Por vezes, as minhas soluções Tetris de funcionalismo criam alguma insatisfação. Na maior parte das vezes demoram tempo a assentar. Quando resultam bem, libertam 8 metros quadrados da sala e cria-se um espaço porreiro para o miúdo brincar em sintonia com o resto da sala.

Só que isto não é um texto sobre decoração ou soft skills. É sobre o atrofio de ver como os outros pais estacionam os carrinhos de bebé no parque das creches. Seria de esperar, num ambiente onde muita gente está com pressa, mal dormida, cansada, atrasada para qualquer coisa, irritada com qualquer coisa, onde há uma concordância de mal-estar matinal na cabeça da maioria dos pais, que o botão de “vou fazer isto bem para não atrapalhar a vida de alguém para que depois não me aconteça também” estivesse on. É raro.

Os problemas de estacionamento e de estacionamento em segunda fila existem para lá das ruas e dos passeios. A surpresa não vem de isso também ser uma cena com os carrinhos de bebé, mas pela falta de empatia numa situação onde basicamente estão todos ao mesmo nível – com as mesmas dores de costas e olheiras – e existe um desapego pela camaradagem funcional e um à-vontade de quem espera que o problema seja resolvido por outro.

Faz confusão como os pais não têm a Abordagem Tetris à situação.

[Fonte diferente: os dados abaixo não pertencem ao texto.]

(* ===== verification/Engine.v ===== *)
(** * internal/fork: the engine of a node

    The bookkeeping of engine.go, journal.go and reconcile.go, and the uid allocator of
    internal/firecracker: admission under the ceiling, the sandboxes of the node with the
    network identity, the uid and the journal record of each, fork, live fork and terminate
    with all their error paths, and the recovery at start-up.  Each method is a program
    over the engine's state whose steps are the parts that hold a lock or call outside.

    What the machine answers is an argument of the methods: [boot] says which of the
    outside calls of a fork succeed and which process it starts, [sys] which processes
    are the engine's and which records of the journal can be read and removed.  The host's network is behind the interface [Manager].  File system
    paths, times, memory figures, volumes beyond whether there are any, and the
    snapshot's memory are left out; a journal record is kept as its fields. *)

From Stdlib Require Import Ascii.
From S2P Require Import Prelude Sha256 Json GoStrings GoNet Atomic Netconf Allowlist Nft Firewall EgressProxy.
Import Sha256 Json GoStrings GoNet Netconf Allowlist Nft Firewall.

(** ** firecracker/jailer.go: uids *)

Module Uids.

Record UIDAllocator := { ua_low : Z; ua_high : Z; ua_next : Z; ua_inUse : gset Z }.

Definition NewUIDAllocator (low high : Z) : UIDAllocator :=
  {| ua_low := low; ua_high := high; ua_next := 0; ua_inUse := ∅ |}.

(** The size of the range, a uint32. *)
Definition range_size (a : UIDAllocator) : Z := uint32 (ua_high a - ua_low a + 1).

Fixpoint acquire_loop (fuel : nat) (a : UIDAllocator) (i : Z) : option (Z * UIDAllocator) :=
  match fuel with
  | O => None
  | S fuel' =>
      let n := range_size a in
      let candidate := uint32 (ua_low a + uint32 (ua_next a + i) mod n) in
      if bool_decide (candidate ∈ ua_inUse a) then acquire_loop fuel' a (i + 1)
      else Some (candidate, {| ua_low := ua_low a; ua_high := ua_high a; ua_next := uint32 (ua_next a + i + 1) mod n;
                               ua_inUse := {[candidate]} ∪ ua_inUse a |})
  end.

(** The loop is over [i < n]. *)
Definition Acquire (a : UIDAllocator) : option Z * UIDAllocator :=
  match acquire_loop (Z.to_nat (range_size a)) a 0 with
  | Some (uid, a') => (Some uid, a')
  | None => (None, a)
  end.

Definition with_inUse (f : gset Z → gset Z) (a : UIDAllocator) : UIDAllocator :=
  {| ua_low := ua_low a; ua_high := ua_high a; ua_next := ua_next a; ua_inUse := f (ua_inUse a) |}.

Definition MarkInUse (uid : Z) (a : UIDAllocator) : UIDAllocator :=
  if (uid <? ua_low a) || (ua_high a <? uid) then a else with_inUse (union {[uid]}) a.

Definition Release (uid : Z) (a : UIDAllocator) : UIDAllocator := with_inUse (λ s, s ∖ {[uid]}) a.

End Uids.

Module Engine.

(** ** The network manager *)

Class Manager (K : Type) := {
  mgr_Setup : Identity → SandboxPolicy → option IP → K → result string unit * K;
  mgr_Teardown : Identity → K → result string unit * K;
}.

(** The manager of network_linux.go. *)
#[global] Instance linuxManager `{!Unicode} {K} `{!Host K} (enableF : K → result string unit * K) (opts : applyOptions) : Manager K := {|
  mgr_Setup id policy resolverIP := setup enableF id policy resolverIP opts;
  mgr_Teardown id := teardown id opts;
|}.

(** ** journal.go: records *)

Record networkIdentity := { ni_TapName : string; ni_GuestMAC : string; ni_HostIP : string; ni_GuestIP : string }.

Definition networkIdentityFrom (id : Identity) : networkIdentity := {|
  ni_TapName := id_TapName id;
  ni_GuestMAC := id_GuestMAC id;
  ni_HostIP := if bool_decide (id_HostIP id = []) then "" else IP_String (id_HostIP id);
  ni_GuestIP := if bool_decide (id_GuestIP id = []) then "" else IP_String (id_GuestIP id);
|}.

Definition parse_to4 (s : string) : IP := if bool_decide (s = "") then [] else To4 (default [] (ParseIP s)).

Definition toIdentity (n : networkIdentity) : Identity := {|
  id_TapName := ni_TapName n;
  id_GuestMAC := ni_GuestMAC n;
  id_HostIP := parse_to4 (ni_HostIP n);
  id_GuestIP := parse_to4 (ni_GuestIP n);
|}.

Definition no_identity : Identity := {| id_TapName := ""; id_GuestMAC := ""; id_HostIP := []; id_GuestIP := [] |}.

Record sandboxRecord := {
  jr_ID : string;
  jr_SnapshotID : string;
  jr_Port : Z;
  jr_Pid : Z;
  jr_JailedUID : Z;
  jr_Network : networkIdentity;
  jr_HasVolumes : bool;
  jr_FirecrackerBin : string;
}.

(** ** The engine *)

Record NetworkOpts := {
  no_EgressPolicy : string;
  no_AllowList : list string;
  no_AllowCIDRs : list string;
  no_BlockNetwork : bool;
  no_Inbound : string;
  no_InboundCIDRs : list string;
}.

(** [sb_client] is the uid that the client's allocator holds, none without a client;
    a client without the jailer holds uid zero. *)
Record Sandbox := {
  sb_ID : string;
  sb_SnapshotID : string;
  sb_Port : Z;
  sb_Pid : Z;
  sb_client : option Z;
  sb_netID : Identity;
  sb_netOpts : option NetworkOpts;
  sb_jailedUID : Z;
  sb_hasVolumes : bool;
  sb_adopted : bool;
  sb_firecrackerBin : string;
}.

(** What a process of forkd is started with. *)
Record config := {
  c_maxSandboxes : Z;
  c_firecrackerBin : string;
  c_network : bool;
  c_enableDNSEgress : bool;
  c_resolverIP : option IP;
  c_egressProxy : bool;
  c_proxySentinel : IP;
  c_proxyPort : Z;
  c_jailer : bool;
}.

(** [e_signals] are the processes that were killed, the last one first. *)
Record Engine (K : Type) := {
  e_sandboxes : gmap string Sandbox;
  e_reserved : Z;
  e_nextPort : Z;
  e_netAlloc : Allocator;
  e_uids : Uids.UIDAllocator;
  e_dns : Allowlist.Registry;
  e_proxy : EgressProxy.Registry;
  e_journal : gmap string sandboxRecord;
  e_host : K;
  e_signals : list Z;
}.
Arguments e_sandboxes {K}.
Arguments e_reserved {K}.
Arguments e_nextPort {K}.
Arguments e_netAlloc {K}.
Arguments e_uids {K}.
Arguments e_dns {K}.
Arguments e_proxy {K}.
Arguments e_journal {K}.
Arguments e_host {K}.
Arguments e_signals {K}.

Section setters.
Context {K : Type}.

Muitos preferem aquela coisa de deixar o carro mais acessível, na esperança de que 6/8 horas depois ainda esteja lá (não vai estar); outros alimentam a ideia de que se os deixarem assim ao calhas, alguém o arrumará (não vai acontecer, o mais provável é que alguém lhe dê um biqueiro ou um encontrão com o seu carrinho ao tentar fazer o mesmo, ou seja, deixá-lo assim ao calhas); e ainda há aqueles que o colocam numa certa posição, de forma a que ocupe mais espaço do que o necessário, para depois ser mais fácil de manobrar na saída (é provável que também leve um biqueiro, lamento).

Acredito que qualquer uma das pessoas destes três grupos não aja de má-fé. É tramado pensar bem quando a cabeça às vezes já está feito num oito ao início da manhã ou ser mais fácil agir em conformidade com a irritação / stress / exaustão que se sente. Mas da mesma forma que se faz mal, também se consegue fazer bem.

Por isso, há pais que genuinamente se esforçam a criar uma ordem. Que conhecem a dimensão do carrinho, a agilidade e limites, e colocam-no de uma forma que permita alguém meter outro carro confortavelmente ao seu lado ou atrás, dando espaço suficiente para gerir eventuais saídas de qualquer carrinho. São pais que percebem a beleza daquele caos inexplicável provocado por quem não procura uma organização, mas que percebem que a harmonia e funcionalidade, mesmo nas coisas mais idiotas do dia-a-dia, dão pequenas alegrias e poupanças de tempo. E fazem-no bem para que os outros sigam o seu exemplo, não de um ponto de vista de superioridade moral – ou algo do género – mas com a enfática beleza de quem sabe que estamos todos a ter um dia de merda. Porque mesmo que esteja a ser um dia ok até então, passa a ser de merda quando se tem de navegar por entre as decisões de estacionamento de todos aqueles que se estão a cagar para nós.